Abstract

Humans and animals like the taste of salt. It is 1 of 5 taste sensations present on the human tongue. We developed this sense because sodium and chloride are critical to our circulatory blood volume. Numerous redundant regulatory systems also evolved to protect and preserve blood volume through sodium conservation. Article p 1563 So is too much of a good thing bad for us? During evolution, effective sodium conservation was favorable to survival when the environment was arid and food intake capricious. A surfeit of salt intake rarely occurred, until the modern era. Less evolutionary pressure existed to develop mechanisms to excrete excess salt. Thus, it became possible for too much salt intake to become detrimental. Clinical investigators such as Lewis Dahl hypothesized and then became convinced through experimentation that excess salt intake is injurious to the cardiovascular system. But, although experimental animals can be bred to develop salt intake–related changes in blood pressure, humans are a much more complex entity. Scores of studies in humans have examined the blood pressure response to salt loading and deprivation. Almost all are short term (<30 days). From these studies, the terms salt sensitivity and salt resistance arose to describe the blood pressure response to changing dietary salt.

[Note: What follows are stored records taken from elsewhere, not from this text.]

Lemma is_Some_delete {A : Type} i j (m : gmap Z A) : is_Some (delete i m !! j) -> is_Some (m !! j).
Proof. intros [x Hx]. apply lookup_delete_Some in Hx as [_ ?]. by exists x. Qed.

Create HintDb mutates.
#[local] Hint Resolve mutates_ret mutates_query mutates_select mutates_lock : mutates.

Ltac mutating :=
  repeat first
    [progress (intros; cbv beta zeta)
    |apply mutates_bind|apply mutates_exec; intros ?; apply set_config_write|solve [eauto with mutates]
    |match goal with |- mutates (match ?x with _ => _ end) => destruct x end
    |match goal with |- mutates (if ?x then _ else _) => destruct x end].

Lemma mutates_access client pools : mutates (replaceAccess client pools).
Proof. unfold replaceAccess. mutating; try done. Qed.

Lemma mutates_every_pool : mutates lock_every_pool.
Proof. unfold lock_every_pool. mutating. Qed.

Lemma mutates_insert_client cl : mutates (insert_client cl).
Proof.
  apply mutates_insert. intros held. split; cbn; intros d; try done; [by left|set_solver|].
  intros Hd id [x Hx]. apply lookup_insert_Some in Hx as [[<- _]|[_ Hx]]; [set_solver|]. apply elem_of_union_r, Hd. by exists x.
Qed.

Lemma mutates_insert_pool p : mutates (insert_pool p).
Proof.
  apply mutates_insert. intros held. split; cbn; intros d; try done; [by left|set_solver|].
  intros Hd id [x Hx]. apply lookup_insert_Some in Hx as [[<- _]|[_ Hx]]; [set_solver|]. apply elem_of_union_r, Hd. by exists x.
Qed.

Lemma mutates_delete_rates client : mutates (delete_rates client).
Proof.
  intros c Q held w db Hw HQ. apply wp_stmt. intros busy now db' Hr Hi _. apply HQ.
  set (kinds := filter (fun kind => is_Some (db_Rates (w db') !! (client, kind))) [RatePerMinute; TokensPerMinute]).
  apply (cfg_write_comp _ w (fun d => {| d with db_Rates := foldr (fun kind => delete (client, kind)) (db_Rates d) kinds |})); [|eapply cfg_write_weaken; [|done]; set_solver]. clearbody kinds. split; cbn; intros d; try done.
  intros c' k. destruct (decide (c' = client /\ k ∈ kinds)) as [[-> Hk]|Hn].
  - right. apply elem_of_union_r, elem_of_list_to_set, list_elem_of_fmap. by exists k.
  - left. induction kinds as [|k' kinds IH]; cbn; [done|]. rewrite lookup_delete_ne; [apply IH; set_solver|]. intros [= -> ->]. set_solver.
Qed.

But these terms often are arbitrarily defined and applied, and no clinical tool exists that can predict a given person’s blood pressure response to changes in salt intake. National guidelines for the prevention and treatment of hypertension consistently advocate salt restriction for the general population1 on the basis of the known benefits that accrue for a given blood pressure reduction, assuming that one occurs with salt restriction. A series of meta-analyses have generally, although not always, supported this conclusion,2–4 …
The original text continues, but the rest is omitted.